## [Problem to solve]
Your answer should consist of every line from the records that holds the string "Inductive".

[Data entries]
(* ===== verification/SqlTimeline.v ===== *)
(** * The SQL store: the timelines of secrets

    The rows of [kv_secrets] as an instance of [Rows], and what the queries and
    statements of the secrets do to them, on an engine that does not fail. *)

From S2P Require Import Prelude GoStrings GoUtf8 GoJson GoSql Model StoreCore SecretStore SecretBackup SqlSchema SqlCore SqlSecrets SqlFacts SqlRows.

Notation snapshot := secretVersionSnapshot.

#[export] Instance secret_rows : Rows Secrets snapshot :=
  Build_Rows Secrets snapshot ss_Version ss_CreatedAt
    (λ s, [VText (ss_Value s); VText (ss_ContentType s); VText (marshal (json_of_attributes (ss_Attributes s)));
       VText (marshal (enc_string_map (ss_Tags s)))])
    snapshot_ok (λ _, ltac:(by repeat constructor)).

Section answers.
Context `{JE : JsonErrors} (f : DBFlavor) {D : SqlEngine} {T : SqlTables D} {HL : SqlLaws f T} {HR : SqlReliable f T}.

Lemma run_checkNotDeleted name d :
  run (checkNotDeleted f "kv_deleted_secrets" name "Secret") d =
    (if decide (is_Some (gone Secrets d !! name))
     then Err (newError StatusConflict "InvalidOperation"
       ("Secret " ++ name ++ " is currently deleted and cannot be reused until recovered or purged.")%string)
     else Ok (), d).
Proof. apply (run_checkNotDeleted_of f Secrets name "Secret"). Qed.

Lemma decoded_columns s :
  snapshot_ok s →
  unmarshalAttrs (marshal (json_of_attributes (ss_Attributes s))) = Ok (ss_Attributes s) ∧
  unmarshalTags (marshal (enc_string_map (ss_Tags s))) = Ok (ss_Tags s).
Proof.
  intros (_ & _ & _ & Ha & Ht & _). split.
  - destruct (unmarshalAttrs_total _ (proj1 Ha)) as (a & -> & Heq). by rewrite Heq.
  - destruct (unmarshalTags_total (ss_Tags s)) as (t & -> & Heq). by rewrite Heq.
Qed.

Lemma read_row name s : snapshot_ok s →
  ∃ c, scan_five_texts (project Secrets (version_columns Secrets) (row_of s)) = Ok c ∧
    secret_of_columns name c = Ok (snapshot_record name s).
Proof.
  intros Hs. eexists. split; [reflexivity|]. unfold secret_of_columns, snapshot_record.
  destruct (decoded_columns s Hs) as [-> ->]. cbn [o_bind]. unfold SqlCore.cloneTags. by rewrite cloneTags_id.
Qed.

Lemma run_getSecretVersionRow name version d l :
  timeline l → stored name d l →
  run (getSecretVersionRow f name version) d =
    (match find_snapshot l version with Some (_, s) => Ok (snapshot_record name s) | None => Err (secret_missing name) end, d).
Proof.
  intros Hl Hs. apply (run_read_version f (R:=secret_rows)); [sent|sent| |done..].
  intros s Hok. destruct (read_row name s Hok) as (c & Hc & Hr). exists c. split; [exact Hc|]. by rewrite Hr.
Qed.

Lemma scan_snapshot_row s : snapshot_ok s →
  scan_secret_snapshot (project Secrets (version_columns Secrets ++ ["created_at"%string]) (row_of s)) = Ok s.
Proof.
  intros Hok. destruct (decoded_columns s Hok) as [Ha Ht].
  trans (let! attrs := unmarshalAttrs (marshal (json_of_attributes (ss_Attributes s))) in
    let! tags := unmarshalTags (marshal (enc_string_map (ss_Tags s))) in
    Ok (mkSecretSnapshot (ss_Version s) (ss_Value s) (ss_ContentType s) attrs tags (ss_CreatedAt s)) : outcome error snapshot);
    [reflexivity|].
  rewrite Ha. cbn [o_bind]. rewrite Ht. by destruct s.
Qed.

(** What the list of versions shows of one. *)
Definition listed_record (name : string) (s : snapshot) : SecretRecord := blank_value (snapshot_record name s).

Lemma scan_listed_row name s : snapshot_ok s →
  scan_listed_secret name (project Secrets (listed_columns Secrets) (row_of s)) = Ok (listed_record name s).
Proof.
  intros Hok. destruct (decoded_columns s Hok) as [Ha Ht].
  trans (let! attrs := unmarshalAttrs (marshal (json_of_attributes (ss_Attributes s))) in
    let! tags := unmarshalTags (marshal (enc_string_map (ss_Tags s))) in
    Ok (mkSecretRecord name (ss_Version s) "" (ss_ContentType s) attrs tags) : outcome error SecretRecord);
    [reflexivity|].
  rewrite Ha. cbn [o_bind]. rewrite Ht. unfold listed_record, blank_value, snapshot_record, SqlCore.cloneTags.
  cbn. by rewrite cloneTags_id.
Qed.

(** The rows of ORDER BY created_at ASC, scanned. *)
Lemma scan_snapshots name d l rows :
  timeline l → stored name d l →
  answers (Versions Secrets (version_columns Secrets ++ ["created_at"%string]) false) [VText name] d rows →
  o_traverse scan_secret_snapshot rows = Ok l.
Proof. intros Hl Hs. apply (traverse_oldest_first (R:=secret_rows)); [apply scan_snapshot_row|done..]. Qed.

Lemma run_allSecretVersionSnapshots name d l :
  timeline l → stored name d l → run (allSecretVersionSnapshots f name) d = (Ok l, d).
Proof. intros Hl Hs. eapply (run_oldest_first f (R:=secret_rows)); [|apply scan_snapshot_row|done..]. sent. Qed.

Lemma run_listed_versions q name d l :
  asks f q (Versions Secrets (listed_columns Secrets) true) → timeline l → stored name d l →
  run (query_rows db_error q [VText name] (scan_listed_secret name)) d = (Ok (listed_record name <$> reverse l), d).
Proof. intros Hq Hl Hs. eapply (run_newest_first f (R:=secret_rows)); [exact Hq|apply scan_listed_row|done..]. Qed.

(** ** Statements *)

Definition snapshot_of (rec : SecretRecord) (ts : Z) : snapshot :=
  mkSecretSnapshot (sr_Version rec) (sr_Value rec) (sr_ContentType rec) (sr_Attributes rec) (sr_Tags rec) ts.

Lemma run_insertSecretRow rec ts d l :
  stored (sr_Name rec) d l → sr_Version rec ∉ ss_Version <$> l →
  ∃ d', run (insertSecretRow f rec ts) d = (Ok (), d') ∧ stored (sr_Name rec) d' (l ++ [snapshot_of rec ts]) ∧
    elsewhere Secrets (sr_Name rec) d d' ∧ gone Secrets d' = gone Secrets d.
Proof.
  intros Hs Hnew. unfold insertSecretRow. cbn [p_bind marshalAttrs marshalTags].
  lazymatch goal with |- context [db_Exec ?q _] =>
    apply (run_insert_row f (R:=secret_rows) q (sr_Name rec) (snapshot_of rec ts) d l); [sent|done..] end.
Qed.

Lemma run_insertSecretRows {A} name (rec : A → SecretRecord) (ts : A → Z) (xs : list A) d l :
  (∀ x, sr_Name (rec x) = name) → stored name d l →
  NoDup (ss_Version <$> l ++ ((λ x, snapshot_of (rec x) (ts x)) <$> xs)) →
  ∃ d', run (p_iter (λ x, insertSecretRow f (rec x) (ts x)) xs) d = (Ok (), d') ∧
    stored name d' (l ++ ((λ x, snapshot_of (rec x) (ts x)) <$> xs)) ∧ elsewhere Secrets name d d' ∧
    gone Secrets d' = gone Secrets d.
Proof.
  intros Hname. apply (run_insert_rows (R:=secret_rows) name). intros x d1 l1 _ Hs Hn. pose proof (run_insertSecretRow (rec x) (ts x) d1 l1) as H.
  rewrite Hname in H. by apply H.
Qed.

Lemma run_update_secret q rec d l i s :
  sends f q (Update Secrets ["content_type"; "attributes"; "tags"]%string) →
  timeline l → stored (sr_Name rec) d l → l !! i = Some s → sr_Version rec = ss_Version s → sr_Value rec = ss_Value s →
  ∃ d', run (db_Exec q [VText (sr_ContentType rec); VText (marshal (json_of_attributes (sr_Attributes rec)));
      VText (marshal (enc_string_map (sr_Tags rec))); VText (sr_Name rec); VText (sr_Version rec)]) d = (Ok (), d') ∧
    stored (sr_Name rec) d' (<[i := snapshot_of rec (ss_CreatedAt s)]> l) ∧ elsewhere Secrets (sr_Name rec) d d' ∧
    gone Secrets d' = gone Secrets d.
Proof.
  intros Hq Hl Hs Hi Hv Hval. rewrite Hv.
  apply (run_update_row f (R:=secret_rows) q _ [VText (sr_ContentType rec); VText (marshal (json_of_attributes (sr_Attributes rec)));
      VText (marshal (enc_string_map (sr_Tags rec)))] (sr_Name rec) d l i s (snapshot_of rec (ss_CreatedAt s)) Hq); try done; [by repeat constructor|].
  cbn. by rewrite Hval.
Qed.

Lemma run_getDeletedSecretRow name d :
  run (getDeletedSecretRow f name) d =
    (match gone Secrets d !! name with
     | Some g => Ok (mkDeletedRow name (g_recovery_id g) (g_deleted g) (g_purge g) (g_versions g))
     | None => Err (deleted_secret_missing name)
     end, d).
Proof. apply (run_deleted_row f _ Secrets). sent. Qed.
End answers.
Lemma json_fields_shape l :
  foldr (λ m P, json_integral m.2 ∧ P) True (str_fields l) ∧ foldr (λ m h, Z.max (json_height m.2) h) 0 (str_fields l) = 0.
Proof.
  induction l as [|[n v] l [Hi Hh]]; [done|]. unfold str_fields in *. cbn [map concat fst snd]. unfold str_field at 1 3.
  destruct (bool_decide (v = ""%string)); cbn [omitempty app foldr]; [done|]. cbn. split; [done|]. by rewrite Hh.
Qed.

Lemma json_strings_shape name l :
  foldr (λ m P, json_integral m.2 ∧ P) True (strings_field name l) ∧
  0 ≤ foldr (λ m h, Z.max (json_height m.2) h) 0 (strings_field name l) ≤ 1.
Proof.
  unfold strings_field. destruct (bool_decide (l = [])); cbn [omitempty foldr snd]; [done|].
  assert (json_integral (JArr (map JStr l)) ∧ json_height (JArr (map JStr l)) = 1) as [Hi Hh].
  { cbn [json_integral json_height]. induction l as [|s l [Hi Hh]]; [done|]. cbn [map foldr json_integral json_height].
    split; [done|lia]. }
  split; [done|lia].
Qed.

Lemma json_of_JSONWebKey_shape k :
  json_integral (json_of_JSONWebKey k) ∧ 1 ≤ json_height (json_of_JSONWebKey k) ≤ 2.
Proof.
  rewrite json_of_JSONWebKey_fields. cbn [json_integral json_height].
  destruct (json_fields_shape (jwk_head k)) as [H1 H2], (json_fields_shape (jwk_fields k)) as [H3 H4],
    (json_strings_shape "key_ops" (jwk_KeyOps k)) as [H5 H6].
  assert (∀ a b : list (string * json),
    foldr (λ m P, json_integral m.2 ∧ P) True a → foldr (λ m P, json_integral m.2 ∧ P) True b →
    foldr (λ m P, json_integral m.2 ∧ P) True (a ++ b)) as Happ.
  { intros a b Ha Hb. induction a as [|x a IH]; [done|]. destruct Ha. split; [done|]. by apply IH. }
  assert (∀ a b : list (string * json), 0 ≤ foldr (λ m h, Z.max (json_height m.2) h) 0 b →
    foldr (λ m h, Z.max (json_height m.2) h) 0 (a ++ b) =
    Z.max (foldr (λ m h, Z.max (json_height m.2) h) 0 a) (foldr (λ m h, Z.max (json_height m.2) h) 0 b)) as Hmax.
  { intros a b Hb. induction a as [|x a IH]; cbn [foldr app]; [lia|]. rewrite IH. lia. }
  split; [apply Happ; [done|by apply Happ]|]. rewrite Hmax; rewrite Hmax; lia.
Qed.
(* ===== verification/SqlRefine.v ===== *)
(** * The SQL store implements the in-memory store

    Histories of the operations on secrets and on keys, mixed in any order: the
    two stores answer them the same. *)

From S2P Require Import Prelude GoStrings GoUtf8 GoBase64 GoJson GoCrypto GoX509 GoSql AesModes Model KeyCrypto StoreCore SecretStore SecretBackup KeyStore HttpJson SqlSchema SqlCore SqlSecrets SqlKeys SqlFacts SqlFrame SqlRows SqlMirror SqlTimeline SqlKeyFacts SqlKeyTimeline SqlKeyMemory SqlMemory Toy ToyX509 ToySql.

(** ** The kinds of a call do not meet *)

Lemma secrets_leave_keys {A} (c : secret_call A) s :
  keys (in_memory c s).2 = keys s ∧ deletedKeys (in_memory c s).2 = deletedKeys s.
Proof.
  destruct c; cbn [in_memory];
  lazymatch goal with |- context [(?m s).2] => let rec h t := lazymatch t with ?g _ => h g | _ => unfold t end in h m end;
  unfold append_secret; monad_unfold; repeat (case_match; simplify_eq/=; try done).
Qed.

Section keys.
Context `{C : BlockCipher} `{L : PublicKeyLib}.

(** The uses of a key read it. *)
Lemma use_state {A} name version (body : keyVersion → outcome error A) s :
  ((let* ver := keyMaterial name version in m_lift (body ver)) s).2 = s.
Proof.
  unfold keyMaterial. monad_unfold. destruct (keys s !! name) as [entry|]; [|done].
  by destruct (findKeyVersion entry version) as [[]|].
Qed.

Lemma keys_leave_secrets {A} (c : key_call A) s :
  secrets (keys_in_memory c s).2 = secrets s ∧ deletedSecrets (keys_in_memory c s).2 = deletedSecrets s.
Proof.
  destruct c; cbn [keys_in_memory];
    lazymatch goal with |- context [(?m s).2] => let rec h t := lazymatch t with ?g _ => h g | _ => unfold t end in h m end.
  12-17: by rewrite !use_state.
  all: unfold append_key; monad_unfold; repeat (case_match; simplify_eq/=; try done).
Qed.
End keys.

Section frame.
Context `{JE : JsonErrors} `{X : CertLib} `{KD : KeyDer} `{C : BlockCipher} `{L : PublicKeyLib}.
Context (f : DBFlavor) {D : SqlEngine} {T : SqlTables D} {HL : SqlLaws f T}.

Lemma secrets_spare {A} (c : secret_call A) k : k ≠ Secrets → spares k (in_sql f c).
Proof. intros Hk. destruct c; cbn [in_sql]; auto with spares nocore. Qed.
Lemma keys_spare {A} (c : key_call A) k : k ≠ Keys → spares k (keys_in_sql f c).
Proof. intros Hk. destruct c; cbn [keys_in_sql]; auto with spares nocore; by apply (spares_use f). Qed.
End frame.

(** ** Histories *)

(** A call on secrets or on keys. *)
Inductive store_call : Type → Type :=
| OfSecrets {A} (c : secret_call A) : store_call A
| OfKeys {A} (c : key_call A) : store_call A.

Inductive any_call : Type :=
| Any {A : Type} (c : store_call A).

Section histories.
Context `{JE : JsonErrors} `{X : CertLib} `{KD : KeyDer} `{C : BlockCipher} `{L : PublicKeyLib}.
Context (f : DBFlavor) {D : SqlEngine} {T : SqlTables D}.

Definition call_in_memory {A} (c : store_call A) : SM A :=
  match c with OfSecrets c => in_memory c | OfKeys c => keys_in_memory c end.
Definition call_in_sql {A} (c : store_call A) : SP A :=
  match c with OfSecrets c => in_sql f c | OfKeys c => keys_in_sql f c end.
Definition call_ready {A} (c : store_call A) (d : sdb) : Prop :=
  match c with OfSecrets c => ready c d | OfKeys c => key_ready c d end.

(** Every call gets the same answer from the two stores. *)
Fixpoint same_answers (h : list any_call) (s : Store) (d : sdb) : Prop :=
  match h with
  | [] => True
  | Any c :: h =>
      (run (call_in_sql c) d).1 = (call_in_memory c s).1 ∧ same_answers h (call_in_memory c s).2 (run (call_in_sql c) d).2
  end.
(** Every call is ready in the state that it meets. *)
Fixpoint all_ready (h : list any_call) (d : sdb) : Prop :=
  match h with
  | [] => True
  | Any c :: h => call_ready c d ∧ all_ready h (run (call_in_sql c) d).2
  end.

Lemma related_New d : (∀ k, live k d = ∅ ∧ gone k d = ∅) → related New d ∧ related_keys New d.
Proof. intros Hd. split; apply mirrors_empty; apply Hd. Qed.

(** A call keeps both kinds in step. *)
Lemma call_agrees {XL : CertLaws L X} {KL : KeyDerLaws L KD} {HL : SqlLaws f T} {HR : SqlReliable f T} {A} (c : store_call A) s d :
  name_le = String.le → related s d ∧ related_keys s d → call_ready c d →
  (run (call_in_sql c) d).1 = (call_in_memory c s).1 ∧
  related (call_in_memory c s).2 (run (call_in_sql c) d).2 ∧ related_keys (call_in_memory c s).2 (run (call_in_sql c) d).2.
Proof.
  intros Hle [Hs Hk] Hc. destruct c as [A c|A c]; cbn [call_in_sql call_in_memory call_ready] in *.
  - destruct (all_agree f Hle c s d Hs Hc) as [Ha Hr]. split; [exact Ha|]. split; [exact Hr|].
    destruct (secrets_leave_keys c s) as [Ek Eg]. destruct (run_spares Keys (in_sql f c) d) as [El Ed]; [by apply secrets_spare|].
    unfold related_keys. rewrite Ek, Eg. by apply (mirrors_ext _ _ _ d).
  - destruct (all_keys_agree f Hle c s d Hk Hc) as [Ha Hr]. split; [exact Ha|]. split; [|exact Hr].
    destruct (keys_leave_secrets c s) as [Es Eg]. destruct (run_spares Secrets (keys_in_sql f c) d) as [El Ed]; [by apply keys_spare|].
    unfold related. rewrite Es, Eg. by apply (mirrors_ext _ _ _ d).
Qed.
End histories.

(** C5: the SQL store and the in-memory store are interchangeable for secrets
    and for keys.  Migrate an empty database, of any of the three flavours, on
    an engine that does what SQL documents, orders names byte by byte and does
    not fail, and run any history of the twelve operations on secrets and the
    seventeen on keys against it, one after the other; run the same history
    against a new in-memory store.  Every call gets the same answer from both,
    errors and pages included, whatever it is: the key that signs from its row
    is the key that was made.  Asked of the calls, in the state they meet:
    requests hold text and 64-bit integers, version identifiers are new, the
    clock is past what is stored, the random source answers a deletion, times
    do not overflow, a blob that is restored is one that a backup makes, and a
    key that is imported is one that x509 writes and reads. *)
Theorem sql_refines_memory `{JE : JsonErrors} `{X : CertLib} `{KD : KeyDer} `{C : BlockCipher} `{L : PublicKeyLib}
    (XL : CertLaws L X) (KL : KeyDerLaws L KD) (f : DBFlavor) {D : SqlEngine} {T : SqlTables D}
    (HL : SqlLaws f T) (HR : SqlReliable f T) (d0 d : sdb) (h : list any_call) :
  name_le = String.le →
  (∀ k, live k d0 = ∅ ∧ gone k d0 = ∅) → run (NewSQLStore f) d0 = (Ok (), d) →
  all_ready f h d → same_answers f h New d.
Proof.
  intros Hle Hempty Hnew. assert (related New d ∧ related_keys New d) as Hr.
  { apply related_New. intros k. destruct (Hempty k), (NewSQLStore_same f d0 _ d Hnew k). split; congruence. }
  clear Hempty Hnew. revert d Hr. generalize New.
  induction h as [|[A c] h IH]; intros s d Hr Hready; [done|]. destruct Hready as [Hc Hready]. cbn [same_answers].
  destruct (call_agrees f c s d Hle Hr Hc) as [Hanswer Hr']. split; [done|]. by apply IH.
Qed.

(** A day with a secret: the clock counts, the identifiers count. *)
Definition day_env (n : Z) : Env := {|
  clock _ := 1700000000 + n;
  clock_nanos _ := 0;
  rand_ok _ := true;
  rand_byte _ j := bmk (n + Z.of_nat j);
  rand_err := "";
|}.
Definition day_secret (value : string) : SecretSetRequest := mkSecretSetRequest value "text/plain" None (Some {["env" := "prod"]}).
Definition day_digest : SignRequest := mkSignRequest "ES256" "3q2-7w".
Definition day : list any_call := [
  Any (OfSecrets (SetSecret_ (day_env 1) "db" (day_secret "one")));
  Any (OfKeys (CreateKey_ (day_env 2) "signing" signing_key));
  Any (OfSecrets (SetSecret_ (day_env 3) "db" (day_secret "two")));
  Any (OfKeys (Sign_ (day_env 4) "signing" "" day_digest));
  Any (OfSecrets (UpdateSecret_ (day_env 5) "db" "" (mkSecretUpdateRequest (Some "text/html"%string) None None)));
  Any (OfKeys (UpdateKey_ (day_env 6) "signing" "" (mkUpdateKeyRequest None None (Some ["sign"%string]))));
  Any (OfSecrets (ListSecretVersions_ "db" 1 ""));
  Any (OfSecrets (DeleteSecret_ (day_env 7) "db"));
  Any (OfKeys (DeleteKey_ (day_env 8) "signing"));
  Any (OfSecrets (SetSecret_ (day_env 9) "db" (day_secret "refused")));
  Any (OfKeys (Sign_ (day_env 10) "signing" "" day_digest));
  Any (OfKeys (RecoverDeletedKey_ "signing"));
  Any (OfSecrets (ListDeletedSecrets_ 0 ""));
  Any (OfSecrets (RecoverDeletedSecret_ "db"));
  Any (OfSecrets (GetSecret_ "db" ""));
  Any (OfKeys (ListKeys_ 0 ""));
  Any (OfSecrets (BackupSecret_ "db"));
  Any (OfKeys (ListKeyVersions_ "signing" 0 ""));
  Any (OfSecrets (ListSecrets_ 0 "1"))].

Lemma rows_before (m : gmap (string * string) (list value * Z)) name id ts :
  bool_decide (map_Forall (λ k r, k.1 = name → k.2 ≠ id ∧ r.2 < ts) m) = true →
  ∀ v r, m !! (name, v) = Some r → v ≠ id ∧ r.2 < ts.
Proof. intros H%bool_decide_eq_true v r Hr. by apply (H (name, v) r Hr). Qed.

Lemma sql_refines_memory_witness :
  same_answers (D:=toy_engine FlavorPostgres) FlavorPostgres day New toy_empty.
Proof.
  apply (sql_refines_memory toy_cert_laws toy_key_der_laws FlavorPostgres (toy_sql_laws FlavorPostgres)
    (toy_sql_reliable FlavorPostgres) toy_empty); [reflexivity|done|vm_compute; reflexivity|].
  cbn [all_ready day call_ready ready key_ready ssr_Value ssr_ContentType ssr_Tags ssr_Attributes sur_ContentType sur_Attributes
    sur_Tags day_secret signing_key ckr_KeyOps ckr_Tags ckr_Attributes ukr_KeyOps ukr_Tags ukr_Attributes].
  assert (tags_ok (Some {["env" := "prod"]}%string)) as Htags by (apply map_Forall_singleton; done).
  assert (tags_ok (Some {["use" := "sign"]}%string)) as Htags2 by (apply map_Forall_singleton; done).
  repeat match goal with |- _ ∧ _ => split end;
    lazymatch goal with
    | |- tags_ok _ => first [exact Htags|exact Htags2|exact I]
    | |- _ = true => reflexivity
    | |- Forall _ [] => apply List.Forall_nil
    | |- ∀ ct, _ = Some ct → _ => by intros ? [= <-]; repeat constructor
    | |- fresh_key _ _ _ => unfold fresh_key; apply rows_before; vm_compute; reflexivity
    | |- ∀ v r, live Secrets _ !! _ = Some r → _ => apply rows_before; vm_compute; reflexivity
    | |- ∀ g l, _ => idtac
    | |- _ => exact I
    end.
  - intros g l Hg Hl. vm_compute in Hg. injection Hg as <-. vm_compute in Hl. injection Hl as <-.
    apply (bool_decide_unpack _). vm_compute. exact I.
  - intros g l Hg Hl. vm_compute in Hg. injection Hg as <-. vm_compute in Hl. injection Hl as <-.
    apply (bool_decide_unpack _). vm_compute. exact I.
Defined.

## [Completed task]
Inductive store_call : Type → Type :=
Inductive any_call : Type :=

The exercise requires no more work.